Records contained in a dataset
■ ■ ■ ■

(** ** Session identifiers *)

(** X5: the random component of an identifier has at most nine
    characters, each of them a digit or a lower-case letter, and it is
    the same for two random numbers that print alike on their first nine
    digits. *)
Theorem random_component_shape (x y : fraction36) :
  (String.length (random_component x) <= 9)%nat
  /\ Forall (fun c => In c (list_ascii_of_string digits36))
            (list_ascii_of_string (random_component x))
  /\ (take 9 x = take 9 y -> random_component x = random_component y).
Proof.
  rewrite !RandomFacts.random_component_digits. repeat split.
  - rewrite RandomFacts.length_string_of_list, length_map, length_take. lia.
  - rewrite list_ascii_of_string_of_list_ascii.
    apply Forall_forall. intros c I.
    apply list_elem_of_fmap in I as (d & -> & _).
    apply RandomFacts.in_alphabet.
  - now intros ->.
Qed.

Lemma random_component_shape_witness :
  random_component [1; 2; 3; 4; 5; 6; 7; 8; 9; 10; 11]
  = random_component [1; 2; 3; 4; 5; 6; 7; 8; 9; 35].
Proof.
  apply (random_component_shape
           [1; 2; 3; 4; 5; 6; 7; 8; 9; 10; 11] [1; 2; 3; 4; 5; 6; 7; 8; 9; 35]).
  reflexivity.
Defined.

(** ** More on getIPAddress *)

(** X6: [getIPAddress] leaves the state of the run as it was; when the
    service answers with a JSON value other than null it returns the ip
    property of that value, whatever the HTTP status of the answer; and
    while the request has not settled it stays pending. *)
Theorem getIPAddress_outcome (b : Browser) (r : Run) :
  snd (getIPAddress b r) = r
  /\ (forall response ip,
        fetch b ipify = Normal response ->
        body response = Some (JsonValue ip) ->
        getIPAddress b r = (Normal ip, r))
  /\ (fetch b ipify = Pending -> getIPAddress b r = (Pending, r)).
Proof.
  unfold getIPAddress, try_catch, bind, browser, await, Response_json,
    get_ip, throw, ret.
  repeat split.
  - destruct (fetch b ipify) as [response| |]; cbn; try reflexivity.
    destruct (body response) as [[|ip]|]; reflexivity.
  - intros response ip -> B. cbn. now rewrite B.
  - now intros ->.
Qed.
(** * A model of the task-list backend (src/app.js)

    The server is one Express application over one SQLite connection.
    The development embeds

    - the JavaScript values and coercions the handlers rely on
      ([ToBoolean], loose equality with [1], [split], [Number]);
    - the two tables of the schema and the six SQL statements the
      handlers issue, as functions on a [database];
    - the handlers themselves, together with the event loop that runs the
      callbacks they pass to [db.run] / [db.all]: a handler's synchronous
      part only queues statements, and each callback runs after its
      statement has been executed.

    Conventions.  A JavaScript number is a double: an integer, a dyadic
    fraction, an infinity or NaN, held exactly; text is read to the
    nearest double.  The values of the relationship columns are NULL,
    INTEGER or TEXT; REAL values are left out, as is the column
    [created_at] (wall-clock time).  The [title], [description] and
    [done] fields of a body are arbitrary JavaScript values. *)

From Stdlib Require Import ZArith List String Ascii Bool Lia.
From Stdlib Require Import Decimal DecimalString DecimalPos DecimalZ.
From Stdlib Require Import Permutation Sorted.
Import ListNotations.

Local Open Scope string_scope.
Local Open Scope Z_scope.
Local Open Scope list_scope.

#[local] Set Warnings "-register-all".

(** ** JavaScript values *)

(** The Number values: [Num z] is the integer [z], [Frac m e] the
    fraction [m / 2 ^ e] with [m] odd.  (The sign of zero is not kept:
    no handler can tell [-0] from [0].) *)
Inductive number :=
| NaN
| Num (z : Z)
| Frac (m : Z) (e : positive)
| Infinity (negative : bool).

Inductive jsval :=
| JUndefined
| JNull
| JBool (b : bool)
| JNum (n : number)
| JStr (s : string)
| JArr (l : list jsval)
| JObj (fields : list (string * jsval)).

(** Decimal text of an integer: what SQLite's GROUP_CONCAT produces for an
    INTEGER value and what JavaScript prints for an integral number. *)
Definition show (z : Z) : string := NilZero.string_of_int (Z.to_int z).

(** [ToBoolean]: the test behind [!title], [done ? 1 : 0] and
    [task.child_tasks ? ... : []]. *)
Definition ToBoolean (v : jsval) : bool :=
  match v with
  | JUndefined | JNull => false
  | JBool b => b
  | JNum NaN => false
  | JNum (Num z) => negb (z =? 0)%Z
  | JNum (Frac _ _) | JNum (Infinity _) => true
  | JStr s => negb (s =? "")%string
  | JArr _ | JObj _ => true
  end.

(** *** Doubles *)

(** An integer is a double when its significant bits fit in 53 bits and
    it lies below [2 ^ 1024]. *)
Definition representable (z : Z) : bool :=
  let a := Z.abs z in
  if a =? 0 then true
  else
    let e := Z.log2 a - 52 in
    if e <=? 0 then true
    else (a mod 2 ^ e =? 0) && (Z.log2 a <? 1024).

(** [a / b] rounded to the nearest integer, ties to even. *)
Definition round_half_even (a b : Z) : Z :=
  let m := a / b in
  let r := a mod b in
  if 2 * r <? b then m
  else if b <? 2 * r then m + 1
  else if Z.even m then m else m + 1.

■ ■ ■ ■

Work item: The records above should be transcribed in full, with no differences.

Written solution:
(** ** Session identifiers *)

(** X5: the random component of an identifier has at most nine
    characters, each of them a digit or a lower-case letter, and it is
    the same for two random numbers that print alike on their first nine
    digits. *)
Theorem random_component_shape (x y : fraction36) :
  (String.length (random_component x) <= 9)%nat
  /\ Forall (fun c => In c (list_ascii_of_string digits36))
            (list_ascii_of_string (random_component x))
  /\ (take 9 x = take 9 y -> random_component x = random_component y).
Proof.
  rewrite !RandomFacts.random_component_digits. repeat split.
  - rewrite RandomFacts.length_string_of_list, length_map, length_take. lia.
  - rewrite list_ascii_of_string_of_list_ascii.
    apply Forall_forall. intros c I.
    apply list_elem_of_fmap in I as (d & -> & _).
    apply RandomFacts.in_alphabet.
  - now intros ->.
Qed.

Lemma random_component_shape_witness :
  random_component [1; 2; 3; 4; 5; 6; 7; 8; 9; 10; 11]
  = random_component [1; 2; 3; 4; 5; 6; 7; 8; 9; 35].
Proof.
  apply (random_component_shape
           [1; 2; 3; 4; 5; 6; 7; 8; 9; 10; 11] [1; 2; 3; 4; 5; 6; 7; 8; 9; 35]).
  reflexivity.
Defined.

(** ** More on getIPAddress *)

(** X6: [getIPAddress] leaves the state of the run as it was; when the
    service answers with a JSON value other than null it returns the ip
    property of that value, whatever the HTTP status of the answer; and
    while the request has not settled it stays pending. *)
Theorem getIPAddress_outcome (b : Browser) (r : Run) :
  snd (getIPAddress b r) = r
  /\ (forall response ip,
        fetch b ipify = Normal response ->
        body response = Some (JsonValue ip) ->
        getIPAddress b r = (Normal ip, r))
  /\ (fetch b ipify = Pending -> getIPAddress b r = (Pending, r)).
Proof.
  unfold getIPAddress, try_catch, bind, browser, await, Response_json,
    get_ip, throw, ret.
  repeat split.
  - destruct (fetch b ipify) as [response| |]; cbn; try reflexivity.
    destruct (body response) as [[|ip]|]; reflexivity.
  - intros response ip -> B. cbn. now rewrite B.
  - now intros ->.
Qed.
(** * A model of the task-list backend (src/app.js)

    The server is one Express application over one SQLite connection.
    The development embeds

    - the JavaScript values and coercions the handlers rely on
      ([ToBoolean], loose equality with [1], [split], [Number]);
    - the two tables of the schema and the six SQL statements the
      handlers issue, as functions on a [database];
    - the handlers themselves, together with the event loop that runs the
      callbacks they pass to [db.run] / [db.all]: a handler's synchronous
      part only queues statements, and each callback runs after its
      statement has been executed.

    Conventions.  A JavaScript number is a double: an integer, a dyadic
    fraction, an infinity or NaN, held exactly; text is read to the
    nearest double.  The values of the relationship columns are NULL,
    INTEGER or TEXT; REAL values are left out, as is the column
    [created_at] (wall-clock time).  The [title], [description] and
    [done] fields of a body are arbitrary JavaScript values. *)

From Stdlib Require Import ZArith List String Ascii Bool Lia.
From Stdlib Require Import Decimal DecimalString DecimalPos DecimalZ.
From Stdlib Require Import Permutation Sorted.
Import ListNotations.

Local Open Scope string_scope.
Local Open Scope Z_scope.
Local Open Scope list_scope.

#[local] Set Warnings "-register-all".

(** ** JavaScript values *)

(** The Number values: [Num z] is the integer [z], [Frac m e] the
    fraction [m / 2 ^ e] with [m] odd.  (The sign of zero is not kept:
    no handler can tell [-0] from [0].) *)
Inductive number :=
| NaN
| Num (z : Z)
| Frac (m : Z) (e : positive)
| Infinity (negative : bool).

Inductive jsval :=
| JUndefined
| JNull
| JBool (b : bool)
| JNum (n : number)
| JStr (s : string)
| JArr (l : list jsval)
| JObj (fields : list (string * jsval)).

(** Decimal text of an integer: what SQLite's GROUP_CONCAT produces for an
    INTEGER value and what JavaScript prints for an integral number. *)
Definition show (z : Z) : string := NilZero.string_of_int (Z.to_int z).

(** [ToBoolean]: the test behind [!title], [done ? 1 : 0] and
    [task.child_tasks ? ... : []]. *)
Definition ToBoolean (v : jsval) : bool :=
  match v with
  | JUndefined | JNull => false
  | JBool b => b
  | JNum NaN => false
  | JNum (Num z) => negb (z =? 0)%Z
  | JNum (Frac _ _) | JNum (Infinity _) => true
  | JStr s => negb (s =? "")%string
  | JArr _ | JObj _ => true
  end.

(** *** Doubles *)

(** An integer is a double when its significant bits fit in 53 bits and
    it lies below [2 ^ 1024]. *)
Definition representable (z : Z) : bool :=
  let a := Z.abs z in
  if a =? 0 then true
  else
    let e := Z.log2 a - 52 in
    if e <=? 0 then true
    else (a mod 2 ^ e =? 0) && (Z.log2 a <? 1024).

(** [a / b] rounded to the nearest integer, ties to even. *)
Definition round_half_even (a b : Z) : Z :=
  let m := a / b in
  let r := a mod b in
  if 2 * r <? b then m
  else if b <? 2 * r then m + 1
  else if Z.even m then m else m + 1.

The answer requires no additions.